Le groupe qui contrôle la programmation – masculin – reproduit des stéréotypes de genre dans le contenu numérique lui-même, en attribuant par exemple des caractéristiques comme l’humilité ou la serviabilité aux assistantes virtuelles (Siri, Alexa). Comme le note l’UNESCO, citée dans le rapport :

« [l]a prédominance persistante des hommes dans ce secteur ne fait que perpétuer les disparités et exacerber les inégalités entre les genres, car les biais inconscients sont reproduits et intégrés aux algorithmes et aux systèmes d’intelligence artificielle » (UNESCO (2020). Je rougirais si je pouvais : réduire la fracture numérique entre les genres par l’éducation, p.20).

Un changement de culture

De nombreuses initiatives ont été mises de l’avant par les gouvernements et les établissements d’enseignement supérieur pour attirer les filles vers les formations du numérique. Le mouvement montréalais Les filles et le code vise, par exemple, à outiller les filles en leur permettant de développer des habiletés et à leur donner le goût d’aller vers ces domaines.

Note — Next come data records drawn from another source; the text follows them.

(** * PIPELINK SDK: the request execution pipeline, embedded in Rocq

    A shallow embedding of the TypeScript sources
    (errors/sdk-error.ts, utils/timeout.ts, utils/http.ts, config.ts,
    auth/signer.ts, auth/verify.ts, wallet/balance.ts, pipeline/create.ts)
    together with a model of the JavaScript platform facilities they call
    (strings, numbers, truthiness, [typeof], [JSON.stringify],
    [TextEncoder]/[TextDecoder], [encodeURIComponent], timers). *)

From Stdlib Require Import ZArith List String Ascii Bool Lia DecimalString.
Import ListNotations.
Open Scope Z_scope.

(** ** JavaScript strings and numbers *)

Module Js.

(** A JavaScript string is a sequence of 16-bit code units. *)
Definition JsString := list Z.

Definition is_code_unit (u : Z) : Prop := 0 <= u <= 65535.

(** Source literals are ASCII; [lit] turns one into its code units. *)
Definition lit (s : string) : JsString :=
  map (fun a => Z.of_N (N_of_ascii a)) (list_ascii_of_string s).

Fixpoint str_eqb (s t : JsString) : bool :=
  match s, t with
  | [], [] => true
  | c :: s', d :: t' => (c =? d) && str_eqb s' t'
  | _, _ => false
  end.

(** [s.startsWith(p)] *)
Fixpoint startsWith (s p : JsString) {struct p} : bool :=
  match p with
  | [] => true
  | c :: p' =>
      match s with
      | [] => false
      | d :: s' => (d =? c) && startsWith s' p'
      end
  end.

(** [s.includes(p)] *)
Fixpoint includes (s p : JsString) : bool :=
  startsWith s p ||
  match s with
  | [] => false
  | _ :: s' => includes s' p
  end.

(** [s.replace(/\/$/, "")]: the pattern matches a slash that is the last
    code unit of the input, and only the first match is replaced. *)
Fixpoint replace_trailing_slash (s : JsString) : JsString :=
  match s with
  | [] => []
  | c :: t =>
      match t with
      | [] => if c =? 47 then [] else [c]
      | _ :: _ => c :: replace_trailing_slash t
      end
  end.

(** A JavaScript number.  A finite value is written by a decimal
    [m * 10^e] (every double has one); zero is any [Dec 0 e]. *)
Inductive number : Type :=
| Dec (m e : Z)
| NaN
| Infinity
| NegInfinity.

Definition int (z : Z) : number := Dec z 0.

Definition num_is_zero (n : number) : bool :=
  match n with Dec m _ => m =? 0 | _ => false end.

(** [0 <= n] *)
Definition num_nonneg (n : number) : bool :=
  match n with
  | Dec m _ => 0 <=? m
  | Infinity => true
  | NaN | NegInfinity => false
  end.

(** [lo <= n], [n <= hi] for integer bounds. *)
Definition num_ge (n : number) (lo : Z) : bool :=
  match n with
  | Dec m e => if 0 <=? e then lo <=? m * 10 ^ e else lo * 10 ^ (- e) <=? m
  | Infinity => true
  | NaN | NegInfinity => false
  end.
Lemma http_get_loop_success (attempts : list nat)
    (last_exc : option RequestException) (w w' : World) (resp : Response) :
  loop attempts last_exc w = (Ok resp, w') ->
  is_throttled resp = false
  /\ raise_for_status resp = None
  /\ exists i before,
      i < length attempts
      /\ srv (served w + i) url = Responded resp
      /\ served w' = served w + S i
      /\ trace w'
         = (trace w ++ before
              ++ Get url h :: if (0 <? sleep_s)%Z then [Sleep sleep_s] else [])%list.
Proof.
  revert last_exc w.
  induction attempts as [|attempt rest IH]; intros last_exc w; [discriminate|].
  rewrite http_get_loop_step. cbv zeta.
  assert (Hnext : forall last ms,
             loop rest last (sleep ms (sent url user_agent w)) = (Ok resp, w') ->
             is_throttled resp = false
             /\ raise_for_status resp = None
             /\ exists i before,
                 i < length (attempt :: rest)
                 /\ srv (served w + i) url = Responded resp
                 /\ served w' = served w + S i
                 /\ trace w'
                    = (trace w ++ before
                         ++ Get url h
                         :: if (0 <? sleep_s)%Z then [Sleep sleep_s] else [])%list).
  { intros last ms Hrun.
    destruct (IH _ _ Hrun) as (Ht & Hr & i & before & Hi & Hsrv & Hserved & Htrace).
    split; [exact Ht|]. split; [exact Hr|].
    exists (S i), (Get url h :: Sleep ms :: before).
    simpl served in *. simpl trace in Htrace. simpl length.
    rewrite Nat.add_succ_r. split; [lia|]. split; [exact Hsrv|].
    split; [lia|]. rewrite Htrace, <- !app_assoc. reflexivity. }
  destruct (srv (served w) url) as [resp0|e] eqn:Hsrv.
  - destruct (is_throttled resp0) eqn:Hthr; [apply Hnext|].
    destruct (raise_for_status resp0) as [e|] eqn:Hraise.
    + destruct (attempt =? retries)%nat; [discriminate|apply Hnext].
    + intros [= <- <-]. split; [exact Hthr|]. split; [exact Hraise|].
      exists 0, []. simpl length. rewrite Nat.add_0_r.
      split; [lia|]. split; [exact Hsrv|].
      unfold polite_sleep, sleep, sent.
      destruct (0 <? sleep_s)%Z; simpl; split; try lia;
        now rewrite <- ?app_assoc.
  - destruct (attempt =? retries)%nat; [discriminate|apply Hnext].
Qed.
Lemma validation_error_list_nonempty h els :
  validation_error_list h els ≠ [] ↔ ambiguous_group h els.
Proof.
  unfold ambiguous_group. split.
  - destruct (validation_error_list h els) as [|msg l] eqn:Hl; [done|].
    intros _.
    assert (Hin : msg ∈ validation_error_list h els) by (rewrite Hl; left).
    apply elem_of_validation_error_list in Hin
      as (i & j & e & e' & s & g & Hsh & _).
    by exists i, j, e, e', s, g.
  - intros (i & j & e & e' & s & g & Hsh) Hnil.
    assert (Hin : validation_error s g (h !!! e) (h !!! e')
                    ∈ validation_error_list h els).
    { apply elem_of_validation_error_list. by exists i, j, e, e', s, g. }
    rewrite Hnil in Hin. by apply elem_of_nil in Hin.
Qed.

Lemma join_emits (sep : str) (l : list str) (msg : str) :
  msg ∈ l → ∃ before after, join sep l = before ++ msg ++ after.
Proof.
  induction l as [|x l IH]; [by intros ?%elem_of_nil|].
  intros [->|Hin]%elem_of_cons.
  - exists []. destruct l as [|y l]; cbn; [exists []; by rewrite app_nil_r|eauto].
  - destruct (IH Hin) as (before & after & Heq).
    destruct l as [|y l]; [by apply elem_of_nil in Hin|].
    exists (x ++ sep ++ before), after.
    change (join sep (x :: y :: l)) with (x ++ sep ++ join sep (y :: l)).
    rewrite Heq. by rewrite <- !app_assoc.
Qed.

(** What [validate] does as it is written.  It ends the process with
    status [-1] exactly when two elements at different positions of the
    list carry an equal source whose group is not [None]; the test of
    the code is [is None], so a group that is the empty string is
    checked too.  Every violation, over all pairs, has its message in
    the report, each message names the group, the file and the names of
    the two elements, and the whole report is printed before the exit.
    When there is no violation nothing is printed and [validate]
    returns. *)
Theorem validate_spec h (d : DCD.t) :
  (snd (validate h d) = Raise (SystemExit (-1)) ↔
     ambiguous_group h (elements d)) ∧
  (-1 ≠ 0)%Z ∧
  (¬ ambiguous_group h (elements d) → validate h d = ([], Ok ())) ∧
  (ambiguous_group h (elements d) →
     validate h d = (join nl (validation_error_list h (elements d)) ++ nl,
                     Raise (SystemExit (-1)))) ∧
  (∀ msg, msg ∈ validation_error_list h (elements d) ↔
     ∃ i j e e' s g, shared_group h (elements d) i j e e' s g ∧
       msg = py "BtMeshGenerator: Duplicated group (" ++ g ++
             py ") from same file (" ++ Source.filename s ++
             py ".dcd) on different elements (" ++
             Element.name (h !!! e) ++ py ", " ++
             Element.name (h !!! e') ++ py ").") ∧
  (∀ msg, msg ∈ validation_error_list h (elements d) →
     ∃ before after, fst (validate h d) = before ++ msg ++ after).
Proof.
  pose proof (validation_error_list_nonempty h (elements d)) as Hne.
  unfold validate. case_bool_decide as Hl; cbn [fst snd].
  - assert (Ha : ambiguous_group h (elements d)) by by apply Hne.
    repeat split; try done.
    + apply elem_of_validation_error_list.
    + apply elem_of_validation_error_list.
    + intros msg Hin. destruct (join_emits nl _ _ Hin) as (b & a & Heq).
      exists b, (a ++ nl). unfold print. rewrite Heq.
      by rewrite <- !app_assoc.
  - assert (Ha : ¬ ambiguous_group h (elements d)) by (rewrite <- Hne; by intros ?).
    repeat split; try done.
    + apply elem_of_validation_error_list.
    + apply elem_of_validation_error_list.
    + rewrite Hl. by intros msg ?%elem_of_nil.
Qed.
End validator.

Lemma validate_spec_witness :
  snd (DCD.validate sample_heap (sample_dcd [0; 2])) =
    Raise (SystemExit (-1)) ∧
  DCD.validate sample_heap (sample_dcd [0; 1]) = ([], Ok ()).
Proof.
  destruct (validate_spec sample_heap (sample_dcd [0; 2]))
    as (Hfail & _).
  destruct (validate_spec sample_heap (sample_dcd [0; 1]))
    as (Hiff & _ & Hpass & _).
  split.
  - apply Hfail.
    exists 0, 1, 0, 2, (Source.mk (py "lighting") (Some (py "ctl"))),
      (py "ctl").
    split; [lia|]. split; [reflexivity|]. split; [reflexivity|].
    split; [by left|]. split; [reflexivity|by left].
  - apply Hpass. intros Ha%Hiff. discriminate Ha.
Defined.
Lemma attempt_lands :
  forall env a rest s n disp,
    let t := env_attempt env a in
    attempt_ready t = true ->
    (connect_fails t || connect_succeeds t) = true ->
    idle (the_port s) -> bound_to_this s ->
    exists s2 n' disp',
      then_drive env (S n) disp (connect_loop env (a :: rest) s)
      = then_drive env n' disp'
          (on_connect_label (connect_loop env rest) rest s2) /\
      (n <= n')%nat /\ landed env a rest s s2.
Proof.
  intros env a rest s n disp t Hready Hfate Hidle [Hbr Hbc].
  rewrite (connect_loop_cons env a rest s Hready). fold t.
  pose proof (connect_issued_fields env a rest s) as F.
  cbv zeta in F. fold t in F. rewrite connect_port in F.
  remember (connect_issued env a rest s) as s1 eqn:Es1. clear Es1.
  destruct F as (Htr & Hsock & Hiter & Hstate & Hbase & Hsync & Hres & Hctx & Hport).
  unfold idle in Hidle.
  destruct (connect_suspends t) eqn:Hsusp.
  - (* the connect is pending: the hook brings the operation back *)
    assert (Hp1 : the_port s1 = mkPort [p_connect_ctx] [])
      by (rewrite Hport, Hidle; reflexivity).
    assert (Hb1 : m_op (connect_ctx s1) = p_this)
      by (rewrite Hctx; exact Hbc).
    assert (Hms : m_sock (base (connect_ctx s1)) = at_socket t).
    { rewrite Hctx. cbn [base].
      exact (connect_pending_sock t _ _ _ _ _ _ _ _ Hsusp). }
    exists (resumed env a s1), n, (disp ++ [p_connect_ctx]).
    split; [exact (resume_pending_connect env a rest s1 n disp
                     Hsusp Hfate Hiter Hstate Hp1 Hb1)|].
    split; [lia|].
    destruct (resumed_fields env a s1)
      as (Rtr & Rsock & Riter & Rstate & Rbase & Rsync & Rres & Rctx & Rport).
    fold t in Rtr, Rctx.
    destruct (hook_error_is_code t (base (connect_ctx s1)) Hsusp) as [_ Hcode].
    unfold landed, bound_to_this, attempt_events. fold t. rewrite Hsusp.
    rewrite Rtr, Rsock, Riter, Rbase, Rsync, Rres, Rctx, Rport.
    cbn [base m_op]. rewrite Hcode, Hms, Htr, Hsock, Hiter, Hbase, Hres, Hb1, Hidle.
    rewrite andb_false_r.
    split; [rewrite <- !app_assoc; reflexivity|].
    repeat match goal with |- (?x = ?x) /\ _ => split; [reflexivity|] end.
    split; [split; [exact Hbr|reflexivity]|].
    repeat match goal with |- (?x = ?x) /\ _ => split; [reflexivity|] end.
    split; [intros _; split; reflexivity|].
    intros Hx; discriminate Hx.
  - (* the connect finished inside its call *)
    exists s1, (S n), disp.
    split; [reflexivity|]. split; [lia|].
    unfold landed, bound_to_this, attempt_events. fold t. rewrite Hsusp.
    rewrite Htr, Hsock, Hiter, Hbase, Hsync, Hres, Hctx, Hport.
    cbn [base m_op]. rewrite andb_true_r, app_nil_r.
    repeat match goal with |- (?x = ?x) /\ _ => split; [reflexivity|] end.
    split; [split; [exact Hbr|exact Hbc]|].
    split; [reflexivity|].
    split; [exact (connect_inline_code t _ _ _ _ _ _ _ _ Hsusp)|].
    split; [intros Hx; discriminate Hx|].
    intros _. split; [exact (connect_inline_flags t _ _ _ _ _ _ _ _ Hsusp)|].
    intros k Hi Hb. exact (connect_inline_bytes t _ _ _ _ _ _ _ _ k Hi Hb).
Qed.

Lemma landed_has_error :
  forall env a rest s s2,
    landed env a rest s s2 ->
    has_error (base (connect_ctx s2)) = connect_fails (env_attempt env a).
Proof.
  intros env a rest s s2 L.
  destruct L as (_ & _ & _ & _ & _ & _ & _ & _ & Hc & _).
  unfold has_error, status, connect_fails. now rewrite Hc.
Qed.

Des interventions bien ciblées, la présence de mentores et l’exposition à l’informatique en milieu scolaire peuvent amener plus de femmes à opter pour une carrière dans le numérique.

Cependant, bien qu’elles soient nécessaires, ces initiatives qui visent à attirer les filles vers ces domaines ne suffiront pas à refermer la fracture numérique de genre. Elles ne remplacent pas un changement de culture visant à rendre ce domaine d’avenir plus accueillant pour les filles et les femmes.

La récente étude de Yacoubi (2020) montre qu’à moins d’avoir grandi avec des modèles, notamment leurs parents, la plupart des jeunes femmes ne développent pas d’appartenance au monde numérique autrement que comme consommatrices – et non programmeuses. À ce titre, la plupart des jeunes interrogés dans l’étude de Yacoubi déplore le manque de formation en compétences numériques dans l’environnement scolaire.

En plus des initiatives ciblées, il sera donc nécessaire de changer la culture du numérique dans le système d’éducation et la société québécoise pour que les filles s’y reconnaissent et s’y sentent accueillies.

Source : Forget-Dubois, Nadine (2020). Le numérique: une culture genrée, Études et recherches, Québec, Le Conseil, 18 p.